Disability in Global Development
Updated: Sep 2, 2020
People with disabilities are significantly underserved, particularly in the Global South. The governments in the Global South are notorious for neglecting these people’s place in development (UN Enable - World Programme of Action, Page 4/10). It has been estimated that approximately 80% of all people with disabilities live in isolated and rural areas, concentrating in developing countries. In many developing countries, the estimated disabled population is as high as 20% (UN Enable - World Programme of Action, Page 4/10).
Most people with disabilities live in extreme poverty, typically in areas where medical attention is scarce (UN Enable - World Programme of Action, Page 4/10)), where reversible impairments become irreversible. Further, complicating the issue, they do not have the proper rehabilitation and support services for the disabled populations. There is a wide range of services and resources necessary for people with disabilities such as assisting with medication or giving information in alternative formats (Braille) and languages, such as sign language; however, developing countries are limited on many fronts from having properly trained personnel and to the necessary equipment (UN Enable - World Programme of Action, Page 4/10; Manning, Susan & Acker-Verney 2016).
Many developing countries have also faced a population boom. Because these countries don't have the skill set needed to identify, prevent, and support disabled populations, the quality of care and services offered to disabled people suffers as the population grows (UN Enable - World Programme of Action, Page 4/10).
Notwithstanding this alarming information, research shows that advancement strategies and projects in the Global South frequently do not consider the experiences of people with disabilities.
Development projects that do not appropriately consider people with disabilities may inadvertently be strengthening the existing imbalances previously mentioned. Global development policies and programs have the potential to greatly improve quality of life for persons with disabilities, therefore the meaningful inclusion of persons with disabilities should be a priority in development policy and practice (Manning, Susan & Acker-Verney 2016).

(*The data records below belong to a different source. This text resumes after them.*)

(** C10. [assess] neither removes repeated answers nor limits their
    number: every answer with choice "A" adds 1 to the category of its
    question, again for each repetition, so that [n] answers "A" to question
    1, for any [n], give R the score [n]. *)
Theorem assess_counts_repeated_answers {Store : Type}
    (create_document : string -> Document -> Store -> Py string * Store)
    (db : Store) :
  (forall req,
     valid_request req ->
     exists r db',
       assess create_document req db = (Return r, db')
       /\ forall c, score_of (r_scores r) c = count_for c (answers req))
  /\ (forall (n : nat) (nm em : option string),
        exists r db',
          assess create_document
            (mkAssessmentRequest nm em (repeat (mkAnswer 1 "A") n)) db
          = (Return r, db')
          /\ score_of (r_scores r) "R" = Z.of_nat n).
Proof.
  split.
  - intros req V.
    destruct (assess_accepts create_document req db V)
      as (scores & doc_id & db' & R & _ & _ & S & _).
    eexists. exists db'. split; [exact R|]. exact S.
  - intros n nm em.
    destruct (assess_accepts create_document
                (mkAssessmentRequest nm em (repeat (mkAnswer 1 "A") n)) db)
      as (scores & doc_id & db' & R & _ & _ & S & _).
    { apply repeat_valid. reflexivity. }
    eexists. exists db'. split; [exact R|]. cbn [r_scores].
    rewrite S. apply count_for_repeat. reflexivity.
Qed.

Furthermore, reports show that proactive action is necessary to ensure that persons with disabilities are systematically included and able to participate in humanitarian efforts. However, existing many of the existing efforts do not follow such suggestions (Inclusion of Persons with Disabilities in Humanitarian Action: 39 Examples of Field Practices, and Learnings from 20 Countries, for All Phases of Humanitarian Response | PreventionWeb.Net).
For example, Disabled People South Africa (DPSA) estimates that 14 percent of South Africans live with disabilities. While the government of South Africa has made efforts to include children with disabilities in the schooling system, namely through official policy. In practice, many children with complex needs face several accessibility barriers and are unable to receive adequate educational support (Manning, Susan & Acker-Verney 2016). In this case, the official policy is simply not enough to support children with disabilities if the resources needed do not exist.

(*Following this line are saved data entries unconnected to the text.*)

(** * Book-Library-API: the inventory handlers of [main.go] over a model of the
    [books] table.

    The program is a gin HTTP server in front of one SQLite table
    [books(id TEXT PRIMARY KEY, title TEXT, author TEXT, quantity INTEGER)].
    Every handler is a short sequence of database calls, so the embedding is a
    state monad over the database: the table itself and a schedule telling
    which of the coming database calls fail.  Requests are taken after
    [BindJSON]: a body is [None] when decoding failed and [Some] of the decoded
    Go value otherwise.  The [fmt.Printf] traces of the handlers write to the
    console only and are left out, and so is [getBooks], which only reads the
    table.  Requests are served one at a time. *)

From Stdlib Require Import ZArith List String Bool Lia.
Import ListNotations.

Open Scope string_scope.
Open Scope Z_scope.

(** ** Data model *)

(** Go's [int] is 64 bits wide on the platforms the server is built for, and
    so is SQLite's INTEGER storage class. *)
Definition min_int64 : Z := - 2 ^ 63.
Definition max_int64 : Z := 2 ^ 63 - 1.

(** [type book struct]. *)
Record book : Type := mkBook {
  ID : string;
  Title : string;
  Author : string;
  Quantity : Z
}.

(** A value held in the [quantity] column.  The column is written from a Go
    [int], so it starts as an INTEGER; SQLite's [+] and [-] answer with a REAL
    when the exact result does not fit in 64 bits, and the column's INTEGER
    affinity cannot turn such a REAL back.  [Real r] is the floating-point
    number nearest to [r]. *)
Inductive sqlite_num : Type :=
| Integer (z : Z)
| Real (r : Z).

(** A row of table [books]. *)
Record row : Type := mkRow {
  col_id : string;
  col_title : string;
  col_author : string;
  col_quantity : sqlite_num
}.

(** The database behind the global [db]: the rows in insertion order, and for
    each database call still to come whether it fails ([Some msg]) or goes
    through ([None]); once the schedule is used up every call goes through. *)
Record sqlDB : Type := mkDB {
  books : list row;
  faults : list (option string)
}.

(** Go [error] values that occur in the program. *)
Inductive error : Type :=
| ErrNoRows                      (* sql.ErrNoRows *)
| ErrorString (s : string)       (* errors.New(s) *)
| DriverError (msg : string)     (* an error of the SQLite driver *)
| ScanError (column : nat).      (* Scan could not convert a column *)

(** [err.Error()], as [%v] prints it.  The text of a conversion error is cut
    short: no handler prints one. *)
Definition Error (e : error) : string :=
  match e with
  | ErrNoRows => "sql: no rows in result set"
  | ErrorString s => s
  | DriverError msg => msg
  | ScanError _ => "sql: Scan error"
  end.

Inductive result (A : Type) : Type :=
| Ok (a : A)
| Err (e : error).
Arguments Ok {A} a.
Arguments Err {A} e.

(** What a handler hands to [c.IndentedJSON]: [gin.H{"message": s}] or a
    book. *)
Inductive json : Type :=
| H_message (s : string)
| J_book (b : book).

Record response : Type := mkResponse {
  status : Z;
  payload : json
}.

Module http.
Definition StatusOK : Z := 200.
Definition StatusCreated : Z := 201.
Definition StatusBadRequest : Z := 400.
Definition StatusNotFound : Z := 404.
Definition StatusConflict : Z := 409.
Definition StatusInternalServerError : Z := 500.
End http.

Definition IndentedJSON (code : Z) (obj : json) : response :=
  {| status := code; payload := obj |}.

(** ** The database monad *)

Definition IO (A : Type) : Type := sqlDB -> A * sqlDB.

Definition ret {A : Type} (a : A) : IO A := fun d => (a, d).

Definition bind {A B : Type} (m : IO A) (k : A -> IO B) : IO B :=
  fun d => let (a, d') := m d in k a d'.

Declare Scope io_scope.
Delimit Scope io_scope with io.
Notation "x <- m ;; k" := (bind m (fun x => k))
  (at level 100, m at next level, right associativity) : io_scope.
Open Scope io_scope.

(** The outcome scheduled for the database call that starts now. *)
Definition next_fault : IO (option string) :=
  fun d =>
    match faults d with
    | [] => (None, d)
    | f :: fs => (f, {| books := books d; faults := fs |})
    end.

Definition table : IO (list row) := fun d => (books d, d).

Thus, it is of utmost importance that governments and NGOs in the Global South make a conscious effort to support and include persons with disabilities if development efforts are to be beneficial for all (UN Enable - World Programme of Action, Page 4/10).
Marchildon, Jackie. “5 Facts About Living with a Disability in the Developing World” Global Citizen, 23 Nov. 2018, https://www.globalcitizen.org/en/content/disability-in-the-developing-world/.
Hans, Asha, and Reena Mohanty. “Inclusion of Disability and Gender in Disaster Management and Response.” PreventionWeb, Shanta Memorial Rehabilitation Center, www.preventionweb.net/english/professional/trainings-events/edu-materials/v.php?id=9661. Accessed 19 Mar. 2020.
Palmer, Tom et al. “Inclusion of Persons with Disabilities in Humanitarian Action: 39 Examples of Field Practices, and Learnings from 20 Countries, for All Phases of Humanitarian Response.” ReliefWeb, CBM International, Humanity & Inclusion, International Disability Alliance, 3 Dec. 2019, reliefweb.int/sites/reliefweb.int/files/resources/Case studies_Inclusion of persons with disabilities in humanitarian action_CBM_HI_IDA.pdf.
Manning, Susan, and Julianne Acker-Verney. "(Re)Building Inclusive Societies: Critical Reflections in Disability and Global Development." Alexa McDonough Institute for Women, Gender and Social Justice. Mount Saint Vincent University, 2016, 6dc.msvu.ca:8080/xmlui/bitstream/handle/10587/1786/Implicating Disability in Global Developmentmar11.pdf?sequence=1&isAllowed=y.